2.   What’s so cool about being warm anyway?

3.   Everyone is texting. Laura incessantly tip tap, tip tap, followed by a tinny fanfare heralding a response, and repeat ad infinitum!

4.   I think I’ll eat this last biscuit so it’s not a temptation later.

5.   I hope those pasties we had for lunch weren’t date rape pasties.

6.   Some parts of my family are very noisy. I’m trying to encourage my sister to develop an internal monologue instead of the ongoing music hall turn and external commentary of every move and thought.  It’s wonderful that I am so tolerant and patient with them all.

7.   Having a child is a bit like having a facial tattoo – you have to be certain that you are going to really want it for a terribly long time.

8.   I think when I have a speed boat I’m going to call it the Princess Royal.

9.   As Lily Tomlin said – It’s going to get much, much worse before it gets worse.

Monday 17 January 2011

Unlucky is lust


I see in the Guardian today that one of my former flatmates is releasing her misery memoir later in the year. I was so very sorry to hear that she had faced a lot of dark times when she left our humble zone one duplex and moved to America and am certain that the telling will be excellently executed, interesting and worthwhile. The review certainly suggests a v good read. I also hope that her life is now bringing her brighter times, and happy stories to publish in the future.

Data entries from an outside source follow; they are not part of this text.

(** C4, as the code has it.  Once the loop has collected a non-empty
    sequence, [max_x] is [np.max] of its x values: NaN exactly when one of
    them is NaN, and otherwise one of them that no x exceeds.  If [max_x] is
    finite and above 10, every x and every y returned is the collected one
    divided by [max_x], and the maximum of the returned x values is 1.  If
    [max_x] is at most 10, or NaN (whatever the other x values are), the
    collected values are returned as they are.  If [max_x] is the infinity
    of a row such as "inf" or "1e400", every value is divided by it, which
    turns the finite ones into 0 and the infinite ones into NaN, and the
    maximum of the returned x values is NaN. *)
Theorem C4_rescale_by_finite_max_x_above_10
    (float : string -> result float64) (read_text : string -> result string)
    (csv_file_path content : string) (st : locals) :
  read_text csv_file_path = Ok content ->
  for_loop float (lines_of content) initial = Ok st ->
  coordinate_data st <> [] ->
  exists max_x,
    np_max (map fst (coordinate_data st)) = Ok max_x /\
    (max_x = nan <-> In nan (map fst (coordinate_data st))) /\
    (max_x <> nan ->
       In max_x (map fst (coordinate_data st)) /\
       Forall (fun x => fle x max_x) (map fst (coordinate_data st))) /\
    (forall q : Q, max_x = finite q -> (10 < q)%Q ->
       parse_airfoil_csv float read_text csv_file_path
       = Ok (map (fun xy => truediv (fst xy) max_x) (coordinate_data st),
             map (fun xy => truediv (snd xy) max_x) (coordinate_data st),
             airfoil_name st, metadata st) /\
       np_max (map (fun xy => truediv (fst xy) max_x) (coordinate_data st))
       = Ok (finite 1) /\
       forall p : Q, exists r : Q,
         truediv (finite p) max_x = finite r /\ (r == p / q)%Q) /\
    (forall q : Q, max_x = finite q -> (q <= 10)%Q ->
       parse_airfoil_csv float read_text csv_file_path
       = Ok (map fst (coordinate_data st), map snd (coordinate_data st),
             airfoil_name st, metadata st)) /\
    (max_x = nan \/ max_x = neg_inf ->
       parse_airfoil_csv float read_text csv_file_path
       = Ok (map fst (coordinate_data st), map snd (coordinate_data st),
             airfoil_name st, metadata st)) /\
    (max_x = pos_inf ->
       parse_airfoil_csv float read_text csv_file_path
       = Ok (map (fun xy => truediv (fst xy) pos_inf) (coordinate_data st),
             map (fun xy => truediv (snd xy) pos_inf) (coordinate_data st),
             airfoil_name st, metadata st) /\
       np_max (map (fun xy => truediv (fst xy) pos_inf) (coordinate_data st))
       = Ok nan /\
       (forall p : Q, truediv (finite p) pos_inf = finite 0) /\
       truediv pos_inf pos_inf = nan /\ truediv neg_inf pos_inf = nan).
Proof.
  intros Hread Hloop Hne.
  pose proof (parse_after_loop float read_text csv_file_path content st
                Hread Hloop) as Hparse.
  destruct (coordinate_data st) as [|c cs] eqn:Hcs; [contradiction|].
  destruct Hparse as (max_x & Hmax & Hparse).
  exists max_x. split; [exact Hmax|].
  split; [exact (np_max_nan _ _ Hmax)|].
  split; [exact (np_max_spec _ _ Hmax)|].
  split; [|split; [|split]].
  - intros q -> Hgt. rewrite Hparse.
    assert (Hpos : (0 < q)%Q) by (eapply Qlt_trans; [|exact Hgt]; reflexivity).
    apply Qltb_lt in Hgt as Hb. simpl fltb. rewrite Hb. rewrite !map_map.
    split; [reflexivity|]. split.
    + rewrite <- (map_map fst (fun x => truediv x (finite q))).
      now apply np_max_scaled.
    + intros p. apply truediv_correct.
      intros H0. rewrite H0 in Hpos. now apply Qlt_irrefl in Hpos.
  - intros q -> Hle. rewrite Hparse.
    apply Qltb_ge in Hle. simpl fltb. rewrite Hle. reflexivity.
  - intros [-> | ->]; rewrite Hparse; reflexivity.
  - intros ->. rewrite Hparse. simpl fltb. cbv iota. rewrite !map_map.
    split; [reflexivity|]. split.
    + rewrite <- (map_map fst (fun x => truediv x pos_inf)).
      now apply np_max_scaled_inf.
    + repeat split.
Qed.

However there was one very concerning aspect to the write up which has both taken me by surprise and caused me a modicum of consternation.

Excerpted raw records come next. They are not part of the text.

(** * Session-request adapter of the Hedera WalletConnect wallet

    A shallow embedding of [src/lib/wallet/index.ts]: the request parser
    ([validateParam], [parseSessionRequest]), the rejection path
    ([rejectSessionRequest]) and the six JSON-RPC handlers, together with the
    base64 codec of [src/lib/shared] that they rely on.

    Beside them: the chains that [buildAndApproveSession] computes, the
    network that [getHederaWallet] reads off a chain id, the dispatcher
    [executeSessionRequest], and the request builders of the dApp side.

    JavaScript values that arrive over the wire are modelled by [JsValue];
    exceptions by [Outcome]; the asynchronous handlers by a writer/error
    monad [Async] that records every call made to a collaborator (signer,
    console, session transport). *)

From Stdlib Require Import List String Ascii ZArith NArith Bool Lia.
From Stdlib Require Import Strings.Byte.
From Stdlib Require Import Decimal DecimalString.
From Stdlib Require Import Sorting.Permutation.
Import ListNotations.

Local Open Scope list_scope.
Local Open Scope string_scope.

(* ================================================================== *)
(** ** JavaScript values and exceptions *)

#[local] Set Warnings "-register-all".

Module Js.

(** A value as produced by [JSON.parse], plus [undefined].  Numbers are
    restricted to integers: the adapter only looks at [typeof] and at
    truthiness. *)
Inductive JsValue : Type :=
| JsUndefined
| JsNull
| JsBool (b : bool)
| JsNumber (n : Z)
| JsString (s : string)
| JsArray (elements : list JsValue)
| JsObject (fields : list (string * JsValue)).

(** [typeof value] *)
Definition typeof (v : JsValue) : string :=
  match v with
  | JsUndefined => "undefined"
  | JsNull => "object"
  | JsBool _ => "boolean"
  | JsNumber _ => "number"
  | JsString _ => "string"
  | JsArray _ => "object"
  | JsObject _ => "object"
  end.

(** [Array.isArray(value)] *)
Definition isArray (v : JsValue) : bool :=
  match v with
  | JsArray _ => true
  | _ => false
  end.

(** Truthiness, as tested by [if (value)]. *)
Definition truthy (v : JsValue) : bool :=
  match v with
  | JsUndefined => false
  | JsNull => false
  | JsBool b => b
  | JsNumber n => negb (n =? 0)%Z
  | JsString s => negb (s =? "")
  | JsArray _ => true
  | JsObject _ => true
  end.

Fixpoint lookup (key : string) (fields : list (string * JsValue)) : JsValue :=
  match fields with
  | [] => JsUndefined
  | (k, v) :: rest => if k =? key then v else lookup key rest
  end.

(** [value?.key] for the parameter names the adapter reads: only plain
    objects carry them; on every other value, [null] and [undefined]
    included, the optional access yields [undefined]. *)
Definition getOpt (v : JsValue) (key : string) : JsValue :=
  match v with
  | JsObject fields => lookup key fields
  | _ => JsUndefined
  end.

(** The elements visited by [value.forEach] / [value.map]. *)
Definition elementsOf (v : JsValue) : list JsValue :=
  match v with
  | JsArray l => l
  | _ => []
  end.

(** A value already checked to be a string, read at type [string]. *)
Definition asString (v : JsValue) : string :=
  match v with
  | JsString s => s
  | _ => ""
  end.

(** [`${index}`] *)
Definition showIndex (i : nat) : string :=
  NilEmpty.string_of_uint (Nat.to_uint i).

(** What can be thrown. *)
Inductive JsError : Type :=
| HederaError (key : string) (context : option string)
    (* getHederaError(key, context) *)
| SdkError (key : string)
    (* getSdkError(key) *)
| PrecheckStatusError (code : Z)
    (* the ledger's typed precheck error; [code] is [err.status._code] *)
| TypeError (msg : string)
| DecodeError (msg : string)
| Error (msg : string).


Inductive Outcome (A : Type) : Type :=
| Returned (a : A)
| Thrown (e : JsError).
Arguments Returned {A} a.
Arguments Thrown {A} e.

Definition obind {A B} (m : Outcome A) (k : A -> Outcome B) : Outcome B :=
  match m with
  | Returned a => k a
  | Thrown e => Thrown e
  end.

(** [list.map(f)] where [f] may throw: the first exception wins. *)
Fixpoint mapThrowing {A B} (f : A -> Outcome B) (l : list A) : Outcome (list B) :=
  match l with
  | [] => Returned []
  | a :: rest =>
      obind (f a) (fun b =>
      obind (mapThrowing f rest) (fun bs => Returned (b :: bs)))
  end.

(** [list.forEach((x, index) => f(x, index))], counting from [i]. *)
Fixpoint forEachFrom {A} (i : nat) (f : A -> nat -> Outcome unit) (l : list A)
  : Outcome unit :=
  match l with
  | [] => Returned tt
  | a :: rest => obind (f a i) (fun _ => forEachFrom (S i) f rest)
  end.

For in their billing not only is she detailed as a writer, she is red carpeted as former beau to Colin Farrell. Yes the Colin Farrell, he of my top list of scrabble favourites! 

I have had the romantic rug pulled from under my feet; she has beaten me to love with one of my key dream gentlemen. Really, when am I going to get my turn on the arm of a swarthy Hollywood bad boy heartthrob?

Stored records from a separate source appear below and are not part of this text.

(** ** Sample inputs *)

Definition friendship_book : Book :=
  mkBook (Some 6%Z) (lit "Три товарища") (lit "Эрих Мария Ремарк")
    [lit "дружба"; lit "любовь"].

Definition prince_book : Book :=
  mkBook (Some 7%Z) (lit "Маленький принц") (lit "Антуан де Сент-Экзюпери")
    [lit "философия"; lit "дружба"].

Definition untagged_book : Book :=
  mkBook (Some 8%Z) (lit "Test") (lit "A") [].

(** ** Configuration *)

(** [s.replace(old, new, 1)]: the leftmost occurrence of [old] is
    replaced. *)
Fixpoint replace_first (old new s : pystr) : pystr :=
  if starts_with s old then new ++ skipn (List.length old) s
  else match s with
       | [] => []
       | c :: s' => c :: replace_first old new s'
       end.

(** The module-level computation of [database_url]; [env] is the value of
    the environment variable DATABASE_URL when it is set. *)
Definition database_url (env : option pystr) : pystr :=
  let database_url :=
    match env with
    | Some value => value
    | None => lit "sqlite:///database.db"
    end in
  if starts_with database_url (lit "postgres://")
  then replace_first (lit "postgres://") (lit "postgresql://") database_url
  else database_url.

(** ** The recommendation page *)

Module Page.

(** The values [get_recommendation] hands to the template. *)
Record Context := mkContext {
  books : list Book;
  recommended_book : option Book;
  user_query : pystr
}.

End Page.

Definition get_recommendation (lower : pystr -> pystr) (db : Table)
    (user_query : pystr) : Page.Context :=
  let all_books := select_all db in
  let recommended_book := recommend_book_simple lower user_query all_books in
  Page.mkContext all_books recommended_book user_query.

(** ** The scorer among the program's state *)

(** A reference to a [Book] object. *)
Definition ref := nat.

(** What a call can reach besides the values of its arguments: the [Book]
    objects behind the references, the rows of the table, and the module's
    [database_url]. *)
Record World := mkWorld {
  objects : ref -> Book;
  stored : Table;
  address : pystr
}.

(** A computation that may read and change the world. *)
Definition Prog (A : Type) : Type := World -> A * World.

Definition ret {A : Type} (a : A) : Prog A := fun w => (a, w).

Definition bind {A B : Type} (m : Prog A) (k : A -> Prog B) : Prog B :=
  fun w => let (a, w') := m w in k a w'.

(** [book.tags]: the attribute is read from the object. *)
Definition get_tags (book : ref) : Prog (list pystr) :=
  fun w => (tags (objects w book), w).

(** The loop variables, [best_book] being a reference. *)
Record BestRef := mkBestRef {
  best_ref : option ref;
  best_ref_score : nat
}.

(** One iteration of the loop: [book.tags] is read for the test and again
    for the join. *)
Definition iteration (lower : pystr -> pystr) (query_words : list pystr)
    (st : BestRef) (book : ref) : Prog BestRef :=
  bind (get_tags book) (fun tested =>
    if is_empty tested then ret st
    else
      bind (get_tags book) (fun joined =>
        let tags_text := lower (join (lit " ") joined) in
        let score :=
          py_sum (map (fun _ => 1)
                      (filter (fun word => contains tags_text word)
                              query_words)) in
        ret (if best_ref_score st <? score then mkBestRef (Some book) score
             else st))).

(** [for item in items], threading the loop variables and the world. *)
Fixpoint for_each {S A : Type} (body : S -> A -> Prog S) (items : list A)
    (st : S) : Prog S :=
  match items with
  | [] => ret st
  | item :: rest => bind (body st item) (for_each body rest)
  end.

But I shouldn’t be surprised, It’s not the first time my friends have had luck in the bedroom or Valentines booth (no I don’t know what one of those is either) with people I have been sweet on or sweated over.

There was one gentleman who for a couple of years I would bump into at various times and places and each time my knees would go weak and my heart beat a little faster. I dreamed of being swept off my feet into a cloud of international travel and love and obedience for many years to come in the arms of this hulking great, drop dead gorgeous man brute. But it was not to be, which was fine, I was never really his type. I could live with that - I’m used to it.

But what I couldn’t live with was the ever growing list of people I knew who had snared him in the pant department. It seemed every time I either mentioned this person or he came up in discussion, someone would say - ‘Oh yes I dated him’, or ‘I’ve been out with him’ or ‘I’ve seen his Valentine booth’.

Now obviously I am only friends with the Beautiful People, but I have turned some heads in my time, and received interest from a range of desirable benefactors of the heart and other organs from all sections of society including high. And I think I could certainly match these friends in terms of love points wink for wink.

It’s all very unfair, and now this! So please, if you end up going out with one of my dream men, can you kindly keep your dirty, selfish lovin’ to yourself. Nobody’s interested and it’s not big and it’s not clever. You are simply cheapening yourself by its mere mention.

However I suppose on reflection none of this really matters, the wounds and sadness will heal in time, and after all, I’ve decided to keep myself nice from now on. So maybe it’s best that these he brutes are dating other people. It would only nasty my counterpane anyway.